◆ Try it ◆
In your reply, reproduce the lines from the first one below to the line containing "(** [len(s)]: the number of bytes. *)", inclusive, exactly as they stand.
______________________________
(* ===== verification/GoStrings.v ===== *)
(** * The parts of Go's [strings], [unicode/utf8] and [encoding/hex] the program uses

    A Go string is a sequence of bytes: Rocq's [string], whose characters are
    bytes.  [TrimSpace] removes every character of [unicode.IsSpace] in its
    UTF-8 form, [runes] is the conversion [[]rune(s)] with each invalid byte
    replaced by U+FFFD, [commandIDPattern] is the queue's regular expression
    [^cmd-[a-f0-9]{32}$]. *)

From Stdlib Require Import ZArith Lia Bool Ascii String.
From stdpp Require Import base tactics list strings.
From S2P Require Import Prelude.

Local Open Scope Z_scope.

Definition code (c : ascii) : Z := Z.of_N (N_of_ascii c).
Definition chr (z : Z) : ascii := ascii_of_N (Z.to_N z).

Definition bytes (s : string) : list ascii := list_ascii_of_string s.
Definition of_bytes (l : list ascii) : string := string_of_list_ascii l.

(** [len(s)]: the number of bytes. *)
Definition len (s : string) : Z := Z.of_nat (String.length s).

Definition between (lo hi x : Z) : bool := (lo <=? x) && (x <=? hi).

(** ** [strings.TrimSpace] *)

(** The number of bytes of the white-space character the list starts with, 0
    when it starts with none. *)
Definition space_width (l : list ascii) : nat :=
  match map code (take 3 l) with
  | b0 :: rest =>
      if between 9 13 b0 || (b0 =? 32) then 1%nat
      else match rest with
           | b1 :: rest' =>
               if (b0 =? 194) && ((b1 =? 133) || (b1 =? 160)) then 2%nat
               else match rest' with
                    | b2 :: _ =>
                        if ((b0 =? 225) && (b1 =? 154) && (b2 =? 128))
                           || ((b0 =? 226) && (b1 =? 128) &&
                               (between 128 138 b2 || (b2 =? 168) || (b2 =? 169) || (b2 =? 175)))
                           || ((b0 =? 226) && (b1 =? 129) && (b2 =? 159))
                           || ((b0 =? 227) && (b1 =? 128) && (b2 =? 128))
                        then 3%nat else 0%nat
                    | [] => 0%nat
                    end
           | [] => 0%nat
           end
  | [] => 0%nat
  end.

(** The same for the character the list, given in reverse, ends with. *)
Definition space_width_rev (l : list ascii) : nat :=
  let w1 := space_width (take 1 l) in
  let w2 := space_width (rev (take 2 l)) in
  let w3 := space_width (rev (take 3 l)) in
  if Nat.eqb w1 1 then 1%nat
  else if Nat.eqb w2 2 then 2%nat
  else if Nat.eqb w3 3 then 3%nat else 0%nat.

Fixpoint strip (width : list ascii -> nat) (fuel : nat) (l : list ascii) : list ascii :=
  match fuel with
  | O => l
  | S fuel' => match width l with
               | O => l
               | n => strip width fuel' (drop n l)
               end
  end.

Definition TrimSpace (s : string) : string :=
  let l := strip space_width (S (String.length s)) (bytes s) in
  of_bytes (rev (strip space_width_rev (S (List.length l)) (rev l))).

(** ** Searching *)

(** [strings.ContainsAny(s, "\r\n\x00")]. *)
Definition has_control (s : string) : bool :=
  existsb (fun c => (code c =? 13) || (code c =? 10) || (code c =? 0)) (bytes s).

Definition HasPrefix (s p : string) : bool := String.prefix p s.

Fixpoint Contains (s p : string) : bool :=
  String.prefix p s || match s with EmptyString => false | String _ s' => Contains s' p end.

Definition HasSuffix (s p : string) : bool :=
  (len p <=? len s)%Z &&
  String.eqb (String.substring (String.length s - String.length p) (String.length p) s) p.

(** ** [unicode/utf8] *)

Definition replacement : list ascii := [chr 239; chr 191; chr 189].

Definition is_cont (b : Z) : bool := between 128 191 b.

(** Width of the valid encoding the list starts with; 0 when invalid. *)
Definition rune_width (l : list ascii) : nat :=
  match map code (take 4 l) with
  | [] => 0%nat
  | b0 :: rest =>
      if b0 <? 128 then 1%nat
      else match rest with
      | [] => 0%nat
      | b1 :: rest1 =>
          if between 194 223 b0 then (if is_cont b1 then 2%nat else 0%nat)
          else match rest1 with
          | [] => 0%nat
          | b2 :: rest2 =>
              if ((b0 =? 224) && between 160 191 b1 && is_cont b2)
                 || (((between 225 236 b0) || between 238 239 b0) && is_cont b1 && is_cont b2)
                 || ((b0 =? 237) && between 128 159 b1 && is_cont b2)
              then 3%nat
              else match rest2 with
              | [] => 0%nat
              | b3 :: _ =>
                  if ((b0 =? 240) && between 144 191 b1 && is_cont b2 && is_cont b3)
                     || (between 241 243 b0 && is_cont b1 && is_cont b2 && is_cont b3)
                     || ((b0 =? 244) && between 128 143 b1 && is_cont b2 && is_cont b3)
                  then 4%nat else 0%nat
              end
          end
      end
  end.

Fixpoint runes_aux (fuel : nat) (l : list ascii) : list (list ascii) :=
  match fuel with
  | O => []
  | S fuel' =>
      match l with
      | [] => []
      | _ :: l' => match rune_width l with
                   | O => replacement :: runes_aux fuel' l'
                   | n => take n l :: runes_aux fuel' (drop n l)
                   end
      end
  end.

(** [[]rune(s)], each rune given by its encoding. *)
Definition runes (s : string) : list (list ascii) := runes_aux (String.length s) (bytes s).

Definition RuneCount (s : string) : Z := Z.of_nat (List.length (runes s)).

Definition string_of_runes (rs : list (list ascii)) : string := of_bytes (concat rs).

(** ** [encoding/hex] and identifiers *)

Definition hex_digit (n : Z) : ascii := if n <? 10 then chr (48 + n) else chr (87 + n).

Definition EncodeToString (bs : list Z) : string :=
  of_bytes (flat_map (fun b => [hex_digit (b / 16); hex_digit (b mod 16)]) bs).

Definition is_hex (c : ascii) : bool := between 48 57 (code c) || between 97 102 (code c).

(** [commandIDPattern.MatchString]. *)
Definition commandIDPattern (s : string) : bool :=
  HasPrefix s "cmd-" &&
  (let tail := drop 4 (bytes s) in
   Nat.eqb (List.length tail) 32 && forallb is_hex tail).

(** ** Decimal numbers, [fmt.Sprintf("%d", n)] for [n] not negative *)

Fixpoint decimal_aux (fuel : nat) (n : Z) (acc : string) : string :=
  match fuel with
  | O => acc
  | S fuel' =>
      let acc' := String (chr (48 + n mod 10)) acc in
      if n <? 10 then acc' else decimal_aux fuel' (n / 10) acc'
  end.

Definition decimal (n : Z) : string := decimal_aux (S (Z.to_nat (Z.log2 n))) n "".

(** ** Lemmas *)

Lemma of_bytes_bytes s : of_bytes (bytes s) = s.
Proof. apply string_of_list_ascii_of_string. Qed.

Lemma bytes_of_bytes l : bytes (of_bytes l) = l.
Proof. apply list_ascii_of_string_of_list_ascii. Qed.

Lemma length_bytes s : List.length (bytes s) = String.length s.
Proof. induction s; simpl; auto. Qed.

Lemma code_chr z : 0 <= z < 256 -> code (chr z) = z.
Proof.
  intros H. unfold code, chr. rewrite N_ascii_embedding by lia. lia.
Qed.

Lemma code_range c : 0 <= code c < 256.
Proof. unfold code. pose proof (N_ascii_bounded c). lia. Qed.

Lemma chr_code c : chr (code c) = c.
Proof. unfold chr, code. rewrite N2Z.id. apply ascii_N_embedding. Qed.

Lemma hex_digit_is_hex n : 0 <= n < 16 -> is_hex (hex_digit n) = true.
Proof.
  intros H. unfold is_hex, hex_digit, between.
  destruct (n <? 10) eqn:E; rewrite code_chr by lia; lia.
Qed.

Lemma byte_nibbles b : 0 <= b < 256 -> 0 <= b / 16 < 16 /\ 0 <= b mod 16 < 16.
Proof.
  intros H. pose proof (Z.mod_pos_bound b 16 ltac:(lia)).
  split; [|done]. split; [apply Z.div_pos; lia|apply Z.div_lt_upper_bound; lia].
Qed.

Lemma encode_is_hex bs :
  Forall (fun b => 0 <= b < 256) bs ->
  forallb is_hex (flat_map (fun b => [hex_digit (b / 16); hex_digit (b mod 16)]) bs) = true.
Proof.
  induction 1 as [|b bs Hb Hbs IH]; [done|].
  destruct (byte_nibbles b Hb). simpl. by rewrite !hex_digit_is_hex, IH.
Qed.

Lemma encode_length bs :
  List.length (flat_map (fun b => [hex_digit (b / 16); hex_digit (b mod 16)]) bs)
  = (2 * List.length bs)%nat.
Proof. induction bs; simpl; lia. Qed.

Lemma prefix_append p s : String.prefix p (p ++ s)%string = true.
Proof. induction p as [|c p IH]; simpl; [by destruct s|]. by destruct (ascii_dec c c). Qed.

Lemma bytes_app p s : bytes (p ++ s)%string = bytes p ++ bytes s.
Proof. induction p as [|c p IH]; simpl; [done|]. unfold bytes in *. simpl. by f_equal. Qed.

(** A generated command identifier has the shape every lookup requires. *)
Lemma commandID_matches bs :
  List.length bs = 16%nat -> Forall (fun b => 0 <= b < 256) bs ->
  commandIDPattern ("cmd-" ++ EncodeToString bs)%string = true.
Proof.
  intros Hl Hb. unfold commandIDPattern, HasPrefix, EncodeToString.
  rewrite prefix_append, bytes_app, bytes_of_bytes.
  replace (drop 4 (bytes "cmd-" ++ _)) with
    (flat_map (fun b => [hex_digit (b / 16); hex_digit (b mod 16)]) bs) by done.
  cbv zeta. by rewrite encode_length, Hl, encode_is_hex.
Qed.

Lemma len_nonneg s : 0 <= len s.
Proof. unfold len. lia. Qed.

Lemma RuneCount_nonneg s : 0 <= RuneCount s.
Proof. unfold RuneCount. lia. Qed.

(** A rune takes at most four bytes. *)
Lemma rune_width_le l : (rune_width l <= 4)%nat.
Proof. unfold rune_width. repeat case_match; lia. Qed.

Lemma runes_aux_bytes fuel l :
  (List.length l <= fuel)%nat -> (List.length l <= 4 * List.length (runes_aux fuel l))%nat.
Proof.
  revert l. induction fuel as [|fuel IH]; intros l Hl; [lia|].
  destruct l as [|c l]; [simpl; lia|]. cbn [runes_aux].
  pose proof (rune_width_le (c :: l)) as Hw. destruct (rune_width (c :: l)) as [|n].
  - specialize (IH l ltac:(simpl in Hl; lia)). simpl in *. lia.
  - specialize (IH (drop (S n) (c :: l))). cbn [List.length]. rewrite length_drop in IH.
    simpl List.length in *. lia.
Qed.

Lemma runes_aux_widths fuel l r : In r (runes_aux fuel l) -> (List.length r <= 4)%nat.
Proof.
  revert l. induction fuel as [|fuel IH]; intros l; [done|].
  destruct l as [|c l]; [done|]. cbn [runes_aux].
  pose proof (rune_width_le (c :: l)) as Hw. destruct (rune_width (c :: l)) as [|n].
  - intros [<-|Hr]; [simpl; lia|by eapply IH].
  - intros [<-|Hr]; [rewrite length_take; lia|by eapply IH].
Qed.

Lemma concat_widths (rs : list (list ascii)) :
  (forall r, In r rs -> (List.length r <= 4)%nat) -> (List.length (concat rs) <= 4 * List.length rs)%nat.
Proof.
  induction rs as [|r rs IH]; intros Hr; [simpl; lia|]. cbn [concat List.length]. rewrite length_app.
  specialize (Hr r (or_introl eq_refl)) as Hr1. specialize (IH (fun x Hx => Hr x (or_intror Hx))). lia.
Qed.

(** Printable ASCII without spaces is left alone by [TrimSpace]. *)
Definition printable (c : ascii) : bool := between 33 127 (code c).

Lemma space_width_printable c l : printable c = true -> space_width (c :: l) = 0%nat.
Proof.
  unfold printable, between, space_width. intros Hc. cbn [take map].
  assert (between 9 13 (code c) || (code c =? 32) = false) as -> by (unfold between; lia).
  destruct l as [|c1 l]; [done|]. cbn [take map].
  replace (code c =? 194) with false by lia. cbn [andb].
  destruct l as [|c2 l]; [done|]. cbn [take map].
  replace (code c =? 225) with false by lia. replace (code c =? 226) with false by lia.
  by replace (code c =? 227) with false by lia.
Qed.

Lemma space_width_rev_printable l :
  forallb printable l = true -> space_width_rev l = 0%nat.
Proof.
  intros Hl. unfold space_width_rev. cbv zeta.
  assert (forall k, forallb printable k = true -> space_width k = 0%nat) as Hw.
  { intros [|c k] Hk; [done|]. apply andb_true_iff in Hk as [Hk _]. by apply space_width_printable. }
  assert (forall n, forallb printable (take n l) = true) as Ht.
  { intros n. rewrite forallb_forall in Hl |- *. intros x Hx. apply Hl.
    rewrite <- (take_drop n l). apply in_or_app. by left. }
  assert (forall k, forallb printable k = true -> forallb printable (rev k) = true) as Hr.
  { intros k Hk. rewrite forallb_forall in Hk |- *. intros x Hx. by apply Hk, in_rev. }
  by rewrite !Hw by auto.
Qed.

Lemma strip_none width n l : width l = 0%nat -> strip width n l = l.
Proof. destruct n; simpl; [done|]. by intros ->. Qed.

Lemma TrimSpace_printable s : forallb printable (bytes s) = true -> TrimSpace s = s.
Proof.
  intros Hs. unfold TrimSpace. cbv zeta. rewrite (strip_none space_width).
  - rewrite (strip_none space_width_rev), rev_involutive by
      (apply space_width_rev_printable; rewrite forallb_forall in Hs |- *; intros x Hx; by apply Hs, in_rev).
    apply of_bytes_bytes.
  - destruct (bytes s) as [|c l]; [done|]. apply andb_true_iff in Hs as [Hc _].
    by apply space_width_printable.
Qed.

Lemma prefix_split p s : String.prefix p s = true -> exists t, s = (p ++ t)%string.
Proof.
  revert s. induction p as [|c p IH]; intros s Hp; [by exists s|].
  destruct s as [|c' s]; [discriminate Hp|]. cbn [String.prefix] in Hp.
  destruct (ascii_dec c c') as [<-|]; [|discriminate Hp].
  apply IH in Hp as [t ->]. by exists t.
Qed.

Lemma commandID_printable s : commandIDPattern s = true -> forallb printable (bytes s) = true.
Proof.
  unfold commandIDPattern. intros [Hp [_ Ht]%andb_true_iff]%andb_true_iff.
  apply prefix_split in Hp as [t ->]. rewrite bytes_app in *. rewrite forallb_app.
  apply andb_true_iff. split; [done|]. cbn [bytes] in Ht.
  change (drop 4 (bytes "cmd-" ++ bytes t)) with (bytes t) in Ht.
  rewrite forallb_forall in Ht |- *. intros x Hx. specialize (Ht x Hx).
  unfold is_hex, printable, between in *. lia.
Qed.

Lemma commandID_trim s : commandIDPattern s = true -> TrimSpace s = s.
Proof. intros Hs. by apply TrimSpace_printable, commandID_printable. Qed.

Example trim_ascii : TrimSpace "  web-1 " = "web-1"%string.
Proof. vm_compute. reflexivity. Qed.

Example decimal_1024 : decimal 1024 = "1024"%string.
Proof. vm_compute. reflexivity. Qed.

(** A printable first character stops the trimming, from either side. *)
Lemma strip_rev_last c fuel k : printable c = true -> exists k', strip space_width_rev fuel (k ++ [c]) = k' ++ [c].
Proof.
  intros Hc. revert k. induction fuel as [|fuel IH]; intros k; [by exists k|]. cbn [strip].
  destruct (space_width_rev (k ++ [c])) as [|w] eqn:W; [by exists k|].
  assert (S w <= List.length k)%nat as Hle.
  { destruct (le_lt_dec (S w) (List.length k)) as [|Hgt]; [done|]. exfalso.
    assert (forall j, (List.length k < j)%nat -> space_width (rev (take j (k ++ [c]))) = 0%nat) as Hz.
    { intros j Hj. rewrite take_ge by (rewrite length_app; simpl; lia). rewrite rev_app_distr. by apply space_width_printable. }
    unfold space_width_rev in W. cbv zeta in W.
    destruct (Nat.eqb (space_width (take 1 (k ++ [c]))) 1) eqn:E1.
    { injection W as <-. destruct k as [|x k]; [|simpl in Hgt; lia]. simpl take in E1. by rewrite space_width_printable in E1. }
    destruct (Nat.eqb (space_width (rev (take 2 (k ++ [c])))) 2) eqn:E2.
    { injection W as <-. by rewrite Hz in E2 by lia. }
    destruct (Nat.eqb (space_width (rev (take 3 (k ++ [c])))) 3) eqn:E3; [|done]. injection W as <-. by rewrite Hz in E3 by lia. }
  rewrite drop_app_le by lia. apply IH.
Qed.

Lemma TrimSpace_head c s : printable c = true -> exists t, TrimSpace (String c s) = String c t.
Proof.
  intros Hc. unfold TrimSpace. cbv zeta. change (bytes (String c s)) with (c :: bytes s).
  rewrite (strip_none space_width) by (by apply space_width_printable). cbn [rev].
  destruct (strip_rev_last c (S (List.length (c :: bytes s))) (rev (bytes s)) Hc) as [k' ->].
  rewrite rev_app_distr. by exists (of_bytes (rev k')).
Qed.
______________________________
◆ Exercise response ◆
(* ===== verification/GoStrings.v ===== *)
(** * The parts of Go's [strings], [unicode/utf8] and [encoding/hex] the program uses

    A Go string is a sequence of bytes: Rocq's [string], whose characters are
    bytes.  [TrimSpace] removes every character of [unicode.IsSpace] in its
    UTF-8 form, [runes] is the conversion [[]rune(s)] with each invalid byte
    replaced by U+FFFD, [commandIDPattern] is the queue's regular expression
    [^cmd-[a-f0-9]{32}$]. *)

From Stdlib Require Import ZArith Lia Bool Ascii String.
From stdpp Require Import base tactics list strings.
From S2P Require Import Prelude.

Local Open Scope Z_scope.

Definition code (c : ascii) : Z := Z.of_N (N_of_ascii c).
Definition chr (z : Z) : ascii := ascii_of_N (Z.to_N z).

Definition bytes (s : string) : list ascii := list_ascii_of_string s.
Definition of_bytes (l : list ascii) : string := string_of_list_ascii l.

(** [len(s)]: the number of bytes. *)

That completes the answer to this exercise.